The cause of the teller's struggle? Seems the IT department at the bank randomly picks people on random schedules and requires them to change system authorization credentials: both user id and password. My teller's name came up in the "login lottery" about an hour before I walked in.

So, making a long story short, my teller fussed with the new login for five minutes and then simply called the IT department. She identified herself over the phone by simply providing her first name and her branch name; IT then verbally provided her user ID and password. She then logged in and helped me finish my business.

It was a slow day at the bank branch while I was there, so I took a moment to talk with the tellers about what happened. Seems my experience was a regular occurrence. I walked away with three thoughts:

1. I want IT security at a bank. We're talking about my money. I don't have much, but I am attached to what I have. But when the security process impedes a bank's ability to service it's customers, isn't that a huge problem?

2. Seems like the whole user authorization process was easily circumvented with a quick phone call. My teller called and received her credentials. No validations, no lookups, no nothing. I could call from a branch phone, tell IT I'm Pete from the Eastern Bohemian branch, and I'll get Pete's credentials. Hmmm....

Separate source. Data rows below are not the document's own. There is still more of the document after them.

(** The donor's count loses a cell or none, the receiver's gains one or none. *)
Lemma offsets_change :
  exists a b, a <= 1 /\ b <= 1
    /\ (forall k, prefix_cells (offsets weights') k + (if (donor <? k)%nat then b else 0)
         = prefix_cells (offsets weights) k + match receiver with Some r => if (r <? k)%nat then a else 0 | None => 0 end)
    /\ (b = 0 -> cell_at (offsets weights) donor = 0 \/ available <= cell_at (offsets weights) donor)
    /\ (~ (1 - Z.of_N available <= yr + 1 <= Z.of_N available)%Z -> a = 0)
    /\ (~ (1 - Z.of_N available <= 1 - yd <= Z.of_N available)%Z -> b = 0).
Proof.
  destruct targeted_spec as (Hl & Ht & _). destruct Hstep as [Hs Hr [Hd1 Hd2] Hother].
  pose proof (Forall2_length _ _ _ Hs) as Hlw.
  assert (forall ws i, length ws = length weights -> cell_at (offsets ws) i
    = if (i <? length weights)%nat then offset_count available (cell_at targeted i) (delta_at ws i) else 0) as Hat.
  { intros ws i Hws. case_match eqn:E; bools; [by apply cell_at_offsets; lia|].
    apply cell_at_ge. rewrite (offsets_length ws Hws). lia. }
  set (td := cell_at targeted donor) in *.
  assert (exists b, b <= 1 /\ cell_at (offsets weights') donor + b = cell_at (offsets weights) donor
    /\ (b = 0 -> cell_at (offsets weights) donor = 0 \/ available <= cell_at (offsets weights) donor)
    /\ (~ (1 - Z.of_N available <= 1 - yd <= Z.of_N available)%Z -> b = 0)) as (b & Hb1 & Hb2 & Hb3 & Hb4).
  { rewrite !Hat, (proj2 (Nat.ltb_lt _ _) Hdonor), Hd1, Hd2 by done. fold td.
    pose proof (offset_count_up available td (yd - 1) (Ht _) Havailable) as Hup.
    pose proof (offset_count_stuck available td (yd - 1) (Ht _) Havailable) as Hstuck.
    pose proof (offset_count_outside available td (yd - 1) (Ht _) Havailable) as Hout.
    rewrite (Z.sub_add 1 yd) in Hup, Hstuck, Hout.
    destruct Hup as [E|E].
    - exists 0. split; [lia|]. split; [lia|]. split; [|done]. intros _. rewrite E. by apply Hstuck, E.
    - exists 1. split; [lia|]. split; [lia|]. split; [done|]. intros Hno. rewrite Hout in E by lia. lia. }
  assert (exists a, a <= 1 /\ (forall r, receiver = Some r -> cell_at (offsets weights') r = cell_at (offsets weights) r + a)
    /\ (~ (1 - Z.of_N available <= yr + 1 <= Z.of_N available)%Z -> a = 0)) as (a & Ha1 & Ha2 & Ha3).
  { destruct receiver as [r|]; [|by exists 0]. destruct (Hr r eq_refl) as (Hne & E1 & E2). destruct (Hreceiver r eq_refl) as [Hrl _].
    pose proof (offset_count_up available (cell_at targeted r) yr (Ht _) Havailable) as Hup.
    pose proof (offset_count_outside available (cell_at targeted r) yr (Ht _) Havailable) as Hout.
    assert (forall a, offset_count available (cell_at targeted r) (i32_clamp (yr + 1))
        = offset_count available (cell_at targeted r) (i32_clamp yr) + a ->
      forall r', Some r = Some r' -> cell_at (offsets weights') r' = cell_at (offsets weights) r' + a) as Hgo.
    { intros a E r' [= <-]. rewrite !Hat, (proj2 (Nat.ltb_lt _ _) Hrl), E1, E2 by done. done. }
    destruct Hup as [E|E].
    - exists 0. split; [lia|]. split; [apply Hgo; lia|done].
    - exists 1. split; [lia|]. split; [apply Hgo; lia|]. intros Hno. rewrite Hout in E by done. lia. }
  exists a, b. split; [done|]. split; [done|]. split; [|done]. apply prefix_change. intros i.
  destruct (donor =? i)%nat eqn:Ei; bools.
  - subst i. rewrite bool_decide_eq_false_2; [lia|]. intros E. by destruct (Hr donor E).
  - case_bool_decide as Er; [rewrite (Ha2 i Er); lia|].
    rewrite !Hat, Hother by done. lia.
Qed.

3. Saving my best thought for last. I'm willing to wager big money that the entire "login lottery" process would change if the folks in IT had to perform as tellers for a few hours. The best way to improve the experience for users and tellers would be to have the IT security team "walk a mile in my shoes"...or the shoes of the tellers in this case. Once the IT folks experience the security disruptions for themselves, I'd bet that eliminating those disruptions with a better process would be at the top of their project list.

Thoughts? Feedback? Rants? Find the comments.


James Morrow said...

Floyd --

I read an article lately on password complexity. Basically saying that we (IT) are shooting ourselves in the foot by requiring complex passwords (numbers, symbols, non-words).

In making this requirement, while we do increase the difficulty of the password, we also make it more difficult to remember the password. As a result, users (as they often do) tend to defeat our best intentions by using the same password everywhere or rotating through a handful of passwords.

The article was making the point that we might be better if we simply required longer passwords or even if we required maybe a "chain" of passwords.

Personally, I like the "chain" concept. Use three unrelated words and string them together to make one 20+ character password? It would be easier to remember and, by virtue of it's length, be more difficult to brute-force.

Consider the password "0rclv1ll3". Has numbers and letters. It's >8 characters. But, it would actually be easier to brute-force than "thevelveteenrabit" (which has more characters and therefore more permutations...).

-- James

Alexander Hansal said...

Thanks for sharing this, Floyd. I can only highly recommend the "walk in my shoes" strategy.

When I started as an IT guy for a construction company years ago, my first assignment was to sit in the Vienna branch as an operations clerk, typing in orders and bookings into their order management system 8 hours a day.

Guess how good I understood the end users problems AND the system after those two weeks. Better than any training.

have a nice day


Misha Vaughan said...

I can only shout "Yes!" when you propose actually learning how end user are using a system.

It's a no brainer, and usually results in easy productivity fixes. Think how much money the bank could save on phone support if they paid one hour of attention to their tellers, and solved that problem.

But it does mean leaving your office :-).